Submitted by Leona Baker, Historical Society of Salisbury Township

Long before there was a Salisbury Township, there was travel on the east-west Great Minquas Path and the north-south Octororo Trail. As European pioneers began to migrate west from Philadelphia and north from Newcastle ports, the trails also migrated a bit to accommodate wagons as well as foot traffic.

This rutted dirt highway, the Philadelphia-Lancaster Turnpike, had switchbacks on the mile-long Gap Hill, now known as Old Lincoln Highway. The other main highway through Lancaster County was King's Highway, better known today as Route 340.

As motorized vehicles replaced horse-drawn conveyances and travelers extended their dreams toward the Pacific coast, the need for smoother, wider roads arose. In 1913, the Lincoln Highway Association (LHA) was established to form a coast-to-coast highway system "... like nowhere else on earth ... without toll charges."

Financing was never easy, requiring a constant publicity campaign. Auto-related businesses as well as the cities that would profit from the across-the-nation super-road were contacted for funds.

Congress authorized construction of the Lincoln Memorial Road, but only from Washington to Gettysburg. To convince Congress to extend the road to San Francisco, the LHA set out in a convoy of cars and trucks to navigate the entire country. The trip of 3,000 miles took travelers through 34 days of mud pits in Iowa, sand drifts in Nevada, flooded roads and cracked axles and through the experience of radiators boiling over before parading triumphantly into San Francisco, passing crowds of cheering residents.

LHA gained further attention of federal as well as local funding when the U.S. Army used the route as part of preparations for military training for World War I. Local bond issues helped greatly to speed up the project.

In Pennsylvania, the route roughly followed the 62-mile Philadelphia-Lancaster Turnpike, first laid out in 1758. The official route was announced in October 1913, and cities all along the designated route held bonfires and fireworks, concerts and parades, even street dances.

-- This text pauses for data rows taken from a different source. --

(** X23. Bulk import keeps the roster's length and ids. In fill mode a
    player with text in any field is never overwritten, and the rows of
    the paste go, in order, to the blank players: the blank player with
    [n] blank players before it gets row [n], and stays blank when the
    paste has no such row; rows beyond the number of blank players are
    dropped. In replace mode player [i] gets row [i] and is blanked when
    the paste has no such row. Either way the toast reports the number of
    rows pasted, not the number placed. *)
Theorem bulk_import (st : App) (row : Row) (rows : list Row) (replace : bool) :
  let parsed := row :: rows in
  let players := rosterOf (s_roster (store st)) (team st) in
  let players' := rosterOf (s_roster (store (applyBulkRustlers st replace parsed))) (team st) in
  length players' = length players /\
  p_id <$> players' = p_id <$> players /\
  (forall i p, players !! i = Some p ->
     players' !! i
     = Some (if replace
             then withRow p (default (mkRow "" "" "" "" "") (parsed !! i))
             else if isBlank p
                  then match parsed !! blanksBefore players i with
                       | Some r => withRow p r
                       | None => p
                       end
                  else p)) /\
  toast (applyBulkRustlers st replace parsed)
  = ("Imported " +:+ pretty (length parsed) +:+ " row(s)")%string /\
  s_games (store (applyBulkRustlers st replace parsed)) = s_games (store st) /\
  s_oppRoster (store (applyBulkRustlers st replace parsed)) = s_oppRoster (store st).
Proof.
  intros parsed players players'.
  assert (E : players' = if replace then bulkReplace players parsed
                         else bulkFill players parsed).
  { unfold players', applyBulkRustlers, parsed. cbn. by destruct (team st). }
  assert (Hids : Forall2 (fun p p' => p_id p' = p_id p) players players').
  { rewrite E. destruct replace; [apply bulkReplace_ids|apply bulkFill_ids]. }
  split; [symmetry; by eapply Forall2_length|].
  split.
  { clear E. induction Hids as [|p p' l l' Hp _ IH]; [done|].
    rewrite !fmap_cons. by rewrite Hp, IH. }
  split.
  { intros i p Hp. rewrite E. destruct replace.
    - unfold bulkReplace. rewrite list_lookup_imap, Hp. cbn.
      by destruct (parsed !! i).
    - by apply bulkFill_lookup. }
  split; [reflexivity|]. split; reflexivity.
Qed.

By 1916, an official guidebook estimated the trip would take 20 to 30 days, assuming the average driving speed would be 18 miles an hour. The motorist was advised to travel with tire chains, shovel, axe, jacks, tire casings and inner tubes, plus a set of tools. Anticipating the mud the motorist could expect to encounter, further advice was: "Don't wear new shoes."

The Lincoln Highway officially begins with a marker at Times Square in New York City and ends at a pylon in the center of San Francisco. It was dedicated all across the nation at 1 p.m. on Sept. 1, 1926.

Simultaneously, Boy Scout troops across the nation placed a total of 3,000 concrete markers at important crossroads, minor crossings and other intervals to assure motorists that they were on the right road. The signs carried the Lincoln Highway insignia, a bronze medallion that stated, "This Highway Dedicated to Abraham Lincoln," and a directional arrow. Many of those 3,000 markers have disappeared as roads were widened. Lancaster County has several, but the closest to Salisbury Township is in Paradise, on the south side of the road just west of the bridge at Ambassador Road.

Salisbury Township has an even older marker from the earliest days of Philadelphia-Lancaster Turnpike days: a stone pylon etched with "45m ... P, 19 ... L," signifying 45 miles to Philadelphia and 19 miles to Lancaster. Salisbury Township has always had an important connection to this nationwide highway.